::: GIVEN DATA

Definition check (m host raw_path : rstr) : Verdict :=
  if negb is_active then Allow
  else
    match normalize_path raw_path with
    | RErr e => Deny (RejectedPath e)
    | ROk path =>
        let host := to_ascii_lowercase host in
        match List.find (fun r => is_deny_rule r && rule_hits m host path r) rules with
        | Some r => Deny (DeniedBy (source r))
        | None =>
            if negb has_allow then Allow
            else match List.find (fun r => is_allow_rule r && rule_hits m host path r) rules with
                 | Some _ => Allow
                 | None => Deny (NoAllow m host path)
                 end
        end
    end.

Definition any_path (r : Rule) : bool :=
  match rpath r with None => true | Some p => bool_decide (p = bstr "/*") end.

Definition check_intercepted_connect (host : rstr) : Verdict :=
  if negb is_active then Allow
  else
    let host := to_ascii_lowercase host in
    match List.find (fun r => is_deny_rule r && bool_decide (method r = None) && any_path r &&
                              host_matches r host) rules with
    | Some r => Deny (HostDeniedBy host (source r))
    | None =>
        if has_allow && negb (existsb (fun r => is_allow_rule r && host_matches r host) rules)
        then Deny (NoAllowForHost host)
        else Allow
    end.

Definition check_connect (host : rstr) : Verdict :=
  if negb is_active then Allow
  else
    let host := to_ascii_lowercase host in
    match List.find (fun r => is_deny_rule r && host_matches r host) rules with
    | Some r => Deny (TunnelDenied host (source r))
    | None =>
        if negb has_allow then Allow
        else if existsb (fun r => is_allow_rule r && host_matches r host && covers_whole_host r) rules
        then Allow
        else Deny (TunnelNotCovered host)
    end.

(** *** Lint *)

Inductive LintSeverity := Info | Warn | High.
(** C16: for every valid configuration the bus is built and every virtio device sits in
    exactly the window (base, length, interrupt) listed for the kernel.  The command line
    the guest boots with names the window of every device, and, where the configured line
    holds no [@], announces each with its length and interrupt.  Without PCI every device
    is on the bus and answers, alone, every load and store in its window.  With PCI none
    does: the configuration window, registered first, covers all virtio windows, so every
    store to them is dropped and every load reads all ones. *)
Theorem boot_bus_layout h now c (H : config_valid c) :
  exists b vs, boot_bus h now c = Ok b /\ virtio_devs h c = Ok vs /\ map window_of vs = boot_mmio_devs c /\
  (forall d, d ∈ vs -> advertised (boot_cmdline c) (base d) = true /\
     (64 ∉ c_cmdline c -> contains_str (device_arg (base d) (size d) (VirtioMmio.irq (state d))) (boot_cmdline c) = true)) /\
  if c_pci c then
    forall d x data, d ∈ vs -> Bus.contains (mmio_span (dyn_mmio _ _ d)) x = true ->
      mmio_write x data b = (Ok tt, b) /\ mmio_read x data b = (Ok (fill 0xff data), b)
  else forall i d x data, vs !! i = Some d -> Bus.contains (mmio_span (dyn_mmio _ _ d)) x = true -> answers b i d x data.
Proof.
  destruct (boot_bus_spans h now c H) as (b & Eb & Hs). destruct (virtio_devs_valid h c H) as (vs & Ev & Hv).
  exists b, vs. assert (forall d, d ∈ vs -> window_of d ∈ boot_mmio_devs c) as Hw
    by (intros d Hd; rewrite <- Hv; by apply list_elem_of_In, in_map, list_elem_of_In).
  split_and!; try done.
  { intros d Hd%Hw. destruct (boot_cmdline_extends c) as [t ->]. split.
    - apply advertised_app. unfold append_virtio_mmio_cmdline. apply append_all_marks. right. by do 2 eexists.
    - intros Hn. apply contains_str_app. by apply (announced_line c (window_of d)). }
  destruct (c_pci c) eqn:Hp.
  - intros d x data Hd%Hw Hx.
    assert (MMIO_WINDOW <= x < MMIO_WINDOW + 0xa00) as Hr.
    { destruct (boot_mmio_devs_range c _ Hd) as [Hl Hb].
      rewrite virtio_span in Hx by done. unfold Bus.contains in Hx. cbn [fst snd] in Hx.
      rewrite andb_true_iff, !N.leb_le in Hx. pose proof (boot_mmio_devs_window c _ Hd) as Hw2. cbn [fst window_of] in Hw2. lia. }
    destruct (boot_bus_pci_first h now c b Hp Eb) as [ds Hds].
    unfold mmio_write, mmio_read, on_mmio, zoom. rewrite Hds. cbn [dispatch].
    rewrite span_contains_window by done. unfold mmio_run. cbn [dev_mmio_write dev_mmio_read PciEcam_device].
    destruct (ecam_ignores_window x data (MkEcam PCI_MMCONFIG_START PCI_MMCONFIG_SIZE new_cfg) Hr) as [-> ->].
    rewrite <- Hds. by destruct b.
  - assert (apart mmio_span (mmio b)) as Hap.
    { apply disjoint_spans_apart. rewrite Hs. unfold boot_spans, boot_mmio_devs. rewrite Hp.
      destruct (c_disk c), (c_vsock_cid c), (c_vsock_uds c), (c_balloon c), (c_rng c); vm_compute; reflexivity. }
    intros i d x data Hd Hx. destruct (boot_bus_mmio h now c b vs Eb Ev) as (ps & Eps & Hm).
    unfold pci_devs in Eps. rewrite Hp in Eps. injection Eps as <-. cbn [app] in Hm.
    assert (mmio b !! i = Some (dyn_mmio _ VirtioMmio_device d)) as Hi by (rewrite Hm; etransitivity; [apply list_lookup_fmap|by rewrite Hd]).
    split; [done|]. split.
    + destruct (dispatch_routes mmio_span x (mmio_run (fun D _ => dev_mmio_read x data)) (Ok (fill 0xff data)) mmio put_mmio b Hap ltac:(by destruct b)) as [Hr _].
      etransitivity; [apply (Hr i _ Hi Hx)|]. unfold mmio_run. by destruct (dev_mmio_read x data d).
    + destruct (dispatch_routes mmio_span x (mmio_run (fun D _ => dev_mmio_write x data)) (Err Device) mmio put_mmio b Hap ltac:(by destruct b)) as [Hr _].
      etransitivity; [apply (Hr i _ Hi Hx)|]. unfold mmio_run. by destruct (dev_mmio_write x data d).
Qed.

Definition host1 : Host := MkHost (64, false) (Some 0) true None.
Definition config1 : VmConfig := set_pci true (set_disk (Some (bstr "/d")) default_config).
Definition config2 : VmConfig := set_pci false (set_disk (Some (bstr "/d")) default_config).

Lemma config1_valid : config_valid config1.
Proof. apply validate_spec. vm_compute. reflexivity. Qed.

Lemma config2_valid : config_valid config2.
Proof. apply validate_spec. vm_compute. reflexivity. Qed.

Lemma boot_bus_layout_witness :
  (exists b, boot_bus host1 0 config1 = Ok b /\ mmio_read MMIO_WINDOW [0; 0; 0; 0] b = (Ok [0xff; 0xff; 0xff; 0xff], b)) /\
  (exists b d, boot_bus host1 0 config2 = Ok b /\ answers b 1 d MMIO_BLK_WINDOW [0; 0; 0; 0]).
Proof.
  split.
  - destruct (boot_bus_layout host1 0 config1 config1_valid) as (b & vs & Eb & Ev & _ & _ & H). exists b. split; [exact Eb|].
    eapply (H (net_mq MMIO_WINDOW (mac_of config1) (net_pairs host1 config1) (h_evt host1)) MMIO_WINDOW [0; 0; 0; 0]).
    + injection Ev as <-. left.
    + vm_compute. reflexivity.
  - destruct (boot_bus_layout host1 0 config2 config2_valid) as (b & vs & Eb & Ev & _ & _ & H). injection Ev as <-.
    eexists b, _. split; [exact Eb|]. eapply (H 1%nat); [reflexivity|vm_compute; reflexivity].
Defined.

::::::
::: GIVEN DATA

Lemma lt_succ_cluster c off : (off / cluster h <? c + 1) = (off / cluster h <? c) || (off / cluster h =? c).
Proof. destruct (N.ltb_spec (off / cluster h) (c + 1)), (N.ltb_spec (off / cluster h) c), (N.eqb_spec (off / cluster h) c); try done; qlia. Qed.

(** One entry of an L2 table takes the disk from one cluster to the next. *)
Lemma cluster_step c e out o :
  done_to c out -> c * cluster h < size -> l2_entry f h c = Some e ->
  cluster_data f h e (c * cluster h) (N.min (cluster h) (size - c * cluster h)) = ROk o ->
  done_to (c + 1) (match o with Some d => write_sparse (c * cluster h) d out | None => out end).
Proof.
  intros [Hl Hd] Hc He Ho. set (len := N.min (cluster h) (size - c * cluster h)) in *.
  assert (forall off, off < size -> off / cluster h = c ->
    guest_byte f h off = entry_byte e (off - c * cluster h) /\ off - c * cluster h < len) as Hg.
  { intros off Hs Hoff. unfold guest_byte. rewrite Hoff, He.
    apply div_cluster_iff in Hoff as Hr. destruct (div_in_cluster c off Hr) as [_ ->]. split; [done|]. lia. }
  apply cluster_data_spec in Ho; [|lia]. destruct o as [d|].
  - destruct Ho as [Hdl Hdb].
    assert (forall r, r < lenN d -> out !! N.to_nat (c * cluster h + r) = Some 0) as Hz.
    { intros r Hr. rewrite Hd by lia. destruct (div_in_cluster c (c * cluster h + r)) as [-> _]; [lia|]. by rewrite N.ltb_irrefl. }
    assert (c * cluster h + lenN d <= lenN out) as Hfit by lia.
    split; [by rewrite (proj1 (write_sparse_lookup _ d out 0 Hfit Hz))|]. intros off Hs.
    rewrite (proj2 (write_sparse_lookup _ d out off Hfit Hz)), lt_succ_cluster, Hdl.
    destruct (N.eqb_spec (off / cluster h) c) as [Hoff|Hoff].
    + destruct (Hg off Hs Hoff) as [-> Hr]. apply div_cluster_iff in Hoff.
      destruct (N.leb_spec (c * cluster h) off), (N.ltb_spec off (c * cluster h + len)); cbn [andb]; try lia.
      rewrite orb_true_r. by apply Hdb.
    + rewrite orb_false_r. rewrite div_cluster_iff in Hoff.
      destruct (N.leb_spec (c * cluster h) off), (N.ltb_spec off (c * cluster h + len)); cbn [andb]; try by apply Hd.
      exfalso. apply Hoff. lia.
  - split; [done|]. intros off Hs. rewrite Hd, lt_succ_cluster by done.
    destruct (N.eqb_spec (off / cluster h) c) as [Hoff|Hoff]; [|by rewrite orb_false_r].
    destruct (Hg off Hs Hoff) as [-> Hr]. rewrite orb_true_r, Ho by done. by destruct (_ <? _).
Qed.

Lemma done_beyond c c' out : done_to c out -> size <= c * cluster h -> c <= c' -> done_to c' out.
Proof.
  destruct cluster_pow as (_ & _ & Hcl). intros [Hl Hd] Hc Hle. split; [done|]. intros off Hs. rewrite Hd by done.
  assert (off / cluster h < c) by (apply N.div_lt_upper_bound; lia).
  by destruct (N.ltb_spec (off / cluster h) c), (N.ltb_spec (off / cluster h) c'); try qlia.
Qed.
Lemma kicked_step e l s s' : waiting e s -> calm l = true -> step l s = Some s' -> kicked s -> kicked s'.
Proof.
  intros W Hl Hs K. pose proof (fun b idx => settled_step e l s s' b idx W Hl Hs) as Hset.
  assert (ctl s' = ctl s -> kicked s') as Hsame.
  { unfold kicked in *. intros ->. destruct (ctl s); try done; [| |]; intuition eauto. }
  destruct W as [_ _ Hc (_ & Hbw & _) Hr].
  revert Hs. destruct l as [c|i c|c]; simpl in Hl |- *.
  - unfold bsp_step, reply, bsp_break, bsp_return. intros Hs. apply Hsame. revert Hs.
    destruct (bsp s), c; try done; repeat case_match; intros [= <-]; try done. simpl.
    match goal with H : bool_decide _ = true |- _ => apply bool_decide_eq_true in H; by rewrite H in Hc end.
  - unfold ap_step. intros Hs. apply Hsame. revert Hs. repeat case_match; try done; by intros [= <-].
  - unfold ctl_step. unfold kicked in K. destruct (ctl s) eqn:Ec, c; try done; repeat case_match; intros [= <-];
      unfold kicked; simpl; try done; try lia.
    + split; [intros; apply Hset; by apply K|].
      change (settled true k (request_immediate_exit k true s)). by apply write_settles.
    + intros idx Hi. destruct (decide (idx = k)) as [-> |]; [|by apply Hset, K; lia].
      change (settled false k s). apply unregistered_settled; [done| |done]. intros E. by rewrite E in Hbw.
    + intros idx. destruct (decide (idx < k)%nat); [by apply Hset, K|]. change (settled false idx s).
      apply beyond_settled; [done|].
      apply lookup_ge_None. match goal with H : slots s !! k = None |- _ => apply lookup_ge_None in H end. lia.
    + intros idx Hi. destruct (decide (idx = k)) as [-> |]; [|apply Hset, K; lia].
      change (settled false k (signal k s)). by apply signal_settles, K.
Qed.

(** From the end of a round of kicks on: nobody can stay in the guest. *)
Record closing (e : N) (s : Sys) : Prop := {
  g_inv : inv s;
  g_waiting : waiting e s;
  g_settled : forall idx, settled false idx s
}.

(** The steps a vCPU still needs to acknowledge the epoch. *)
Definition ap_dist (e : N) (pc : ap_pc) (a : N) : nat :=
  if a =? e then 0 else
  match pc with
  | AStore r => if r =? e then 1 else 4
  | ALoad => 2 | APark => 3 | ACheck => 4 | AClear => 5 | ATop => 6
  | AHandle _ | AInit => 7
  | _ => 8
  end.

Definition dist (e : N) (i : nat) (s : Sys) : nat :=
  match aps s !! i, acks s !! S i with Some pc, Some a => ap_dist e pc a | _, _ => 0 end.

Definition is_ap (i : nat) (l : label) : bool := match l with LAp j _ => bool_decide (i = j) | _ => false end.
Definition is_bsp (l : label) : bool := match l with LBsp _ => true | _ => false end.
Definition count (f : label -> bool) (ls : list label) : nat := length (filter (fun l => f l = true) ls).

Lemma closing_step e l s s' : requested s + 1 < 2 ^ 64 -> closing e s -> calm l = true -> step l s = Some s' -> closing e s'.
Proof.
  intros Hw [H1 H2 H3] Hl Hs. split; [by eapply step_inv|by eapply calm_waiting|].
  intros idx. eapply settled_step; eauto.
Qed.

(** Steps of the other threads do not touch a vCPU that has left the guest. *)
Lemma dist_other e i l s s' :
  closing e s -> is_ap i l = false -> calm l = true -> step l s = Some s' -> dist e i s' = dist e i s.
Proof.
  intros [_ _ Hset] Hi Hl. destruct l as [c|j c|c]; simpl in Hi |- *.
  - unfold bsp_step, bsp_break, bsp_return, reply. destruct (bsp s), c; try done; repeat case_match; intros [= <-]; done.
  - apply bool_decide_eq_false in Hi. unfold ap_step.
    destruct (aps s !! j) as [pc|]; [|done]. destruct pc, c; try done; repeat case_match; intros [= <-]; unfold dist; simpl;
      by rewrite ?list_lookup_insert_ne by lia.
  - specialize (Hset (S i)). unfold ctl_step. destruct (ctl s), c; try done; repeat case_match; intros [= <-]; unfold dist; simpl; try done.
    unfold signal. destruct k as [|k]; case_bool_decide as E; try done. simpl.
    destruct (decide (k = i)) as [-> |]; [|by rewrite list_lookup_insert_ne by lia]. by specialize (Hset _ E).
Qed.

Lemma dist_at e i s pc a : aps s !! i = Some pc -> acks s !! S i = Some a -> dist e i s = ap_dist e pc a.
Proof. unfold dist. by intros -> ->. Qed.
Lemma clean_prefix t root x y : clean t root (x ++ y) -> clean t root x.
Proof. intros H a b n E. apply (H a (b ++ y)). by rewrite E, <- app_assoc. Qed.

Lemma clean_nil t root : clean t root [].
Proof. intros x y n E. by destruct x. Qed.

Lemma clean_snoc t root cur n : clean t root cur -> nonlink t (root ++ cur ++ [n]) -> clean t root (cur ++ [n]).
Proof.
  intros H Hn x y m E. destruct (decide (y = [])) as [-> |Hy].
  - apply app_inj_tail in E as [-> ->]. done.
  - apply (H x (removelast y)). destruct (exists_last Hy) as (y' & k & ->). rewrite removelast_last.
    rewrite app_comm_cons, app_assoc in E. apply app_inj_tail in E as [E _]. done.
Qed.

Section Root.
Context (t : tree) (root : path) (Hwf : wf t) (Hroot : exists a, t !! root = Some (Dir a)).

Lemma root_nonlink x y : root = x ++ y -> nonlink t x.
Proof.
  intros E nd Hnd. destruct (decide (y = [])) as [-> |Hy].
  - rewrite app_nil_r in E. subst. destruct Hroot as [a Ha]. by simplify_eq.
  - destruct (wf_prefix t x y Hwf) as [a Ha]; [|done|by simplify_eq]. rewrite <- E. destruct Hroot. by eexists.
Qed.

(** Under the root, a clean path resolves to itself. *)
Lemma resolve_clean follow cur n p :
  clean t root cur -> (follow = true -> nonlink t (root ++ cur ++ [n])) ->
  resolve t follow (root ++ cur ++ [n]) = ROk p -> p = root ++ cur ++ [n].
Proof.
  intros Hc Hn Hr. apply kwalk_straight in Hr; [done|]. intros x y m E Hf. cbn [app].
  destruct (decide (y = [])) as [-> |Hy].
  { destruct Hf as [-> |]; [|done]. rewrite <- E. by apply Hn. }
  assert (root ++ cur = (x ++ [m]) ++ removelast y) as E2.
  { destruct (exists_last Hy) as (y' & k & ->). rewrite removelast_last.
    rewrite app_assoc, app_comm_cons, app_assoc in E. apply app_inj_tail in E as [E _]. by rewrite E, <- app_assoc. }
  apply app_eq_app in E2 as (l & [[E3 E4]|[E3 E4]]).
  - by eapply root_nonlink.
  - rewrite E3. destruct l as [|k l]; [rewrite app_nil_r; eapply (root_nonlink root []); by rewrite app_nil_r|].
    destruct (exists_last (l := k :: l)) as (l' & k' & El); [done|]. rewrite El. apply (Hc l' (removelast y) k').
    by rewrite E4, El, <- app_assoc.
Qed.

::::::

*WHAT TO DO*. Using the listing above, copy exactly the line that contains "kicked in *.", the line that contains "- unfold ap_step.", and each line that falls between them.

*RESPONSE TO THIS EXERCISE*.
  { unfold kicked in *. intros ->. destruct (ctl s); try done; [| |]; intuition eauto. }
  destruct W as [_ _ Hc (_ & Hbw & _) Hr].
  revert Hs. destruct l as [c|i c|c]; simpl in Hl |- *.
  - unfold bsp_step, reply, bsp_break, bsp_return. intros Hs. apply Hsame. revert Hs.
    destruct (bsp s), c; try done; repeat case_match; intros [= <-]; try done. simpl.
    match goal with H : bool_decide _ = true |- _ => apply bool_decide_eq_true in H; by rewrite H in Hc end.
  - unfold ap_step. intros Hs. apply Hsame. revert Hs. repeat case_match; try done; by intros [= <-].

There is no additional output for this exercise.